▸ Work instructions
Read the data below line by line and copy each one with "mkptr" in it.

(Saved entries)
(** Modelled from the spec: memory_atomic.h is not part of the sources.
    [rtsafe_memory_pool_handle] is an opaque pointer (8 bytes on LP64). *)
Definition sizeof_pool_handle : Z := 8.

(** [node_ptr + 1] for a [struct list_head *]. *)
Definition node_data (n : ptr) : ptr := mkptr (blk n) (ofs n + sizeof_list_head).

(** [(struct list_head * )data - 1]. *)
Definition data_node (d : ptr) : ptr := mkptr (blk d) (ofs d - sizeof_list_head).

(** ** Intrusive lists *)

(** Modelled from the spec: list.h is not part of the sources.  A list head
    is represented by the sequence of the nodes linked from it, [head.next]
    first.  [list_add_tail] links a node before the head, [list_del] of
    [head.next] drops the first node (written as a pattern match where it is
    used). *)
Definition list_empty (l : list ptr) : bool :=
  match l with [] => true | _ :: _ => false end.

Definition list_add_tail (n : ptr) (l : list ptr) : list ptr := l ++ [n].

(** ** The C library heap *)

Record heap : Type := mkheap {
  calls : nat;            (* number of malloc calls made so far *)
  live : gset nat;        (* blocks allocated and not freed *)
  mutexes : gset nat      (* blocks holding an initialised mutex *)
}.

Definition empty_heap : heap := mkheap 0 ∅ ∅.

Definition free (p : ptr) (h : heap) : heap :=
  mkheap (calls h) (live h ∖ {[blk p]}) (mutexes h).

Definition mutex_init (b : nat) (h : heap) : heap :=
  mkheap (calls h) (live h) ({[b]} ∪ mutexes h).

Definition mutex_destroy (b : nat) (h : heap) : heap :=
  mkheap (calls h) (live h) (mutexes h ∖ {[b]}).

(** ** Outcomes *)

Inductive result (A : Type) : Type :=
| Done (a : A)     (* the call returned *)
| Abort            (* an assertion failed *)
| Timeout.         (* the fuel ran out before the call returned *)

Arguments Done {A} a.
Arguments Abort {A}.
Arguments Timeout {A}.

#[global] Instance result_ret : MRet result := fun A a => Done a.

#[global] Instance result_bind : MBind result := fun A B k r =>
  match r with
  | Done a => k a
  | Abort => Abort
  | Timeout => Timeout
  end.

(** ** struct rtsafe_memory_pool *)

Record rtsafe_memory_pool : Type := mkpool {
  pool_blk : nat;                 (* the block that holds the struct *)
  data_size : Z;
  min_preallocated : Z;
  max_preallocated : Z;
  used_count : Z;
  unused : list ptr;
  unused_count : Z;
  enforce_thread_safety : bool;
  unused_count2 : Z;
  pending : list ptr
}.

Definition set_used_count (v : Z) (p : rtsafe_memory_pool) :=
  mkpool (pool_blk p) (data_size p) (min_preallocated p) (max_preallocated p)
         v (unused p) (unused_count p) (enforce_thread_safety p)
         (unused_count2 p) (pending p).

Definition set_unused (l : list ptr) (c : Z) (p : rtsafe_memory_pool) :=
  mkpool (pool_blk p) (data_size p) (min_preallocated p) (max_preallocated p)
         (used_count p) l c (enforce_thread_safety p)
         (unused_count2 p) (pending p).

Definition set_unused_count2 (v : Z) (p : rtsafe_memory_pool) :=
  mkpool (pool_blk p) (data_size p) (min_preallocated p) (max_preallocated p)
         (used_count p) (unused p) (unused_count p) (enforce_thread_safety p)
         v (pending p).

Definition set_pending (l : list ptr) (p : rtsafe_memory_pool) :=
  mkpool (pool_blk p) (data_size p) (min_preallocated p) (max_preallocated p)
         (used_count p) (unused p) (unused_count p) (enforce_thread_safety p)
         (unused_count2 p) l.

Section Pool.

(** The system allocator: [malloc_ok n] tells whether the call of [malloc]
    number [n] succeeds, [mutex_ok b] whether [pthread_mutex_init] succeeds
    for the pool held in block [b]. *)
Variable malloc_ok : nat -> bool.
Variable mutex_ok : nat -> bool.

Definition malloc (h : heap) : option ptr * heap :=
  let b := calls h in
  if malloc_ok b
  then (Some (mkptr b 0), mkheap (S b) ({[b]} ∪ live h) (mutexes h))
  else (None, mkheap (S b) (live h) (mutexes h)).

(** *** rtsafe_memory_pool_sleepy *)

(** Thread-safe branch, first loop:
    [while (count < min_preallocated) { malloc; break on NULL;
       list_add_tail(node, &pending); count++; }] *)
Fixpoint grow_pending (fuel : nat) (min count : Z) (pend : list ptr) (h : heap)
  : result (Z * list ptr * heap) :=
  if count <? min then
    match fuel with
    | O => Timeout
    | S f =>
        match malloc h with
        | (None, h') => Done (count, pend, h')
        | (Some n, h') =>
            grow_pending f min (wrap32 (count + 1)) (list_add_tail n pend) h'
        end
    end
  else Done (count, pend, h).

(** Thread-safe branch, second loop:
    [while (count > max_preallocated && !list_empty(&pending))
       { node = pending.next; list_del(node); free(node); count--; }] *)
Fixpoint shrink_pending (max count : Z) (pend : list ptr) (h : heap)
  : Z * list ptr * heap :=
  match pend with
  | [] => (count, [], h)
  | n :: rest =>
      if count >? max
      then shrink_pending max (wrap32 (count - 1)) rest (free n h)
      else (count, pend, h)
  end.

(** Other branch, first loop:
    [while (unused_count < min_preallocated) { malloc; return on NULL;
       list_add_tail(node, &unused); unused_count++; }]
    The boolean is [false] when the function returned from inside the loop. *)
Fixpoint grow_unused (fuel : nat) (min uc : Z) (un : list ptr) (h : heap)
  : result (bool * Z * list ptr * heap) :=
  if uc <? min then
    match fuel with
    | O => Timeout
    | S f =>
        match malloc h with
        | (None, h') => Done (false, uc, un, h')
        | (Some n, h') =>
            grow_unused f min (wrap32 (uc + 1)) (list_add_tail n un) h'
        end
    end
  else Done (true, uc, un, h).

(** Other branch, second loop:
    [while (unused_count > max_preallocated) { assert(!list_empty(&unused));
       node = unused.next; list_del(node); unused_count--; free(node); }] *)
Fixpoint shrink_unused (max uc : Z) (un : list ptr) (h : heap) {struct un}
  : result (Z * list ptr * heap) :=
  if uc >? max then
    match un with
    | [] => Abort
    | n :: rest => shrink_unused max (wrap32 (uc - 1)) rest (free n h)
    end
  else Done (uc, un, h).

Definition rtsafe_memory_pool_sleepy (fuel : nat) (p : rtsafe_memory_pool) (h : heap)
  : result (rtsafe_memory_pool * heap) :=
  if enforce_thread_safety p then
    (* pthread_mutex_lock *)
    let count := unused_count2 p in
    if negb (min_preallocated p <? max_preallocated p) then Abort else
    '(count1, pend1, h1) ← grow_pending fuel (min_preallocated p) count (pending p) h ;
    let '(_, pend2, h2) := shrink_pending (max_preallocated p) count1 pend1 h1 in
    (* pthread_mutex_unlock *)
    Done (set_pending pend2 p, h2)
  else
    match grow_unused fuel (min_preallocated p) (unused_count p) (unused p) h with
    | Done (true, uc1, un1, h1) =>
        '(uc2, un2, h2) ← shrink_unused (max_preallocated p) uc1 un1 h1 ;
        Done (set_unused un2 uc2 p, h2)
    | Done (false, uc1, un1, h1) => Done (set_unused un1 uc1 p, h1)
    | Abort => Abort
    | Timeout => Timeout
    end.

(** *** rtsafe_memory_pool_create *)

Definition rtsafe_memory_pool_create
    (fuel : nat) (data_size min_preallocated max_preallocated : Z)
    (enforce_thread_safety : bool) (h : heap)
  : result (option rtsafe_memory_pool * heap) :=
  if negb (min_preallocated <=? max_preallocated) then Abort else
  match malloc h with
  | (None, h1) => Done (None, h1)
  | (Some pool_ptr, h1) =>
      let p := mkpool (blk pool_ptr) data_size min_preallocated max_preallocated
                      0 [] 0 enforce_thread_safety 0 [] in
      if enforce_thread_safety then
        if mutex_ok (blk pool_ptr) then
          '(p', h2) ← rtsafe_memory_pool_sleepy fuel p (mutex_init (blk pool_ptr) h1) ;
          Done (Some p', h2)
        else Done (None, free pool_ptr h1)
      else
        '(p', h2) ← rtsafe_memory_pool_sleepy fuel p h1 ;
        Done (Some p', h2)
  end.

(** *** rtsafe_memory_pool_allocate *)

(** The loop run under the mutex:
    [while (unused_count < min_preallocated && !list_empty(&pending))
       { node_ptr = pending.next; list_del(node_ptr);
         list_add_tail(node_ptr, &unused); unused_count++; }]
    It assigns the local variable [node_ptr] of the function, whose value is
    therefore threaded through the loop. *)
Fixpoint refill_unused (min : Z) (node_ptr : ptr) (uc : Z) (un pend : list ptr)
  : ptr * Z * list ptr * list ptr :=
  match pend with
  | [] => (node_ptr, uc, un, [])
  | n :: rest =>
      if uc <? min
      then refill_unused min n (wrap32 (uc + 1)) (list_add_tail n un) rest
      else (node_ptr, uc, un, pend)
  end.

Definition rtsafe_memory_pool_allocate (trylock_ok : bool) (p : rtsafe_memory_pool)
  : option ptr * rtsafe_memory_pool :=
  match unused p with
  | [] => (None, p)
  | node_ptr :: rest =>
      let p1 := set_used_count (wrap32 (used_count p + 1))
                  (set_unused rest (wrap32 (unused_count p - 1)) p) in
      if enforce_thread_safety p1 && trylock_ok then
        let '(node_ptr', uc, un, pend) :=
          refill_unused (min_preallocated p1) node_ptr
                        (unused_count p1) (unused p1) (pending p1) in
        let p2 := set_pending pend (set_unused un uc p1) in
        (Some (node_data node_ptr'), set_unused_count2 (unused_count p2) p2)
      else (Some (node_data node_ptr), p1)
  end.

(** *** rtsafe_memory_pool_deallocate *)

(** The loop run under the mutex:
    [while (unused_count > max_preallocated) { assert(!list_empty(&unused));
       node = unused.next; list_del(node); list_add_tail(node, &pending);
       unused_count--; }] *)
Fixpoint trim_unused (max uc : Z) (un pend : list ptr) {struct un}
  : result (Z * list ptr * list ptr) :=
  if uc >? max then
    match un with
    | [] => Abort
    | n :: rest => trim_unused max (wrap32 (uc - 1)) rest (list_add_tail n pend)
    end
  else Done (uc, un, pend).

Definition rtsafe_memory_pool_deallocate
    (trylock_ok : bool) (p : rtsafe_memory_pool) (data : ptr)
  : result rtsafe_memory_pool :=
  let p1 := set_used_count (wrap32 (used_count p - 1))
              (set_unused (list_add_tail (data_node data) (unused p))
                          (wrap32 (unused_count p + 1)) p) in
  if enforce_thread_safety p1 && trylock_ok then
    '(uc, un, pend) ← trim_unused (max_preallocated p1) (unused_count p1)
                                  (unused p1) (pending p1) ;
    let p2 := set_pending pend (set_unused un uc p1) in
    Done (set_unused_count2 (unused_count p2) p2)
  else Done p1.

(** *** rtsafe_memory_pool_allocate_sleepy *)

(** [do { sleepy(pool); data = allocate(pool); } while (data == NULL);]
    [rounds] bounds the number of iterations, [fuel] is handed to every call
    of the maintenance pass, [trylock_ok r] is the outcome of the trylock in
    the iteration that has [r] rounds left. *)
Fixpoint rtsafe_memory_pool_allocate_sleepy
    (rounds fuel : nat) (trylock_ok : nat -> bool)
    (p : rtsafe_memory_pool) (h : heap)
  : result (ptr * rtsafe_memory_pool * heap) :=
  match rounds with
  | O => Timeout
  | S r =>
      '(p1, h1) ← rtsafe_memory_pool_sleepy fuel p h ;
      match rtsafe_memory_pool_allocate (trylock_ok r) p1 with
      | (Some data, p2) => Done (data, p2, h1)
      | (None, p2) => rtsafe_memory_pool_allocate_sleepy r fuel trylock_ok p2 h1
      end
  end.

(** *** rtsafe_memory_pool_destroy *)

(** [while (unused_count != 0) { assert(!list_empty(&unused));
       node = unused.next; list_del(node); unused_count--; free(node); }] *)
Fixpoint free_unused (uc : Z) (un : list ptr) (h : heap) {struct un}
  : result (list ptr * heap) :=
  if uc =? 0 then Done (un, h)
  else
    match un with
    | [] => Abort
    | n :: rest => free_unused (wrap32 (uc - 1)) rest (free n h)
    end.

(** [while (!list_empty(&pending)) { node = pending.next; list_del(node);
       free(node); }] *)
Fixpoint free_pending (pend : list ptr) (h : heap) : heap :=
  match pend with
  | [] => h
  | n :: rest => free_pending rest (free n h)
  end.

▸ Solution to this problem
Definition node_data (n : ptr) : ptr := mkptr (blk n) (ofs n + sizeof_list_head).
Definition data_node (d : ptr) : ptr := mkptr (blk d) (ofs d - sizeof_list_head).
  then (Some (mkptr b 0), mkheap (S b) ({[b]} ∪ live h) (mutexes h))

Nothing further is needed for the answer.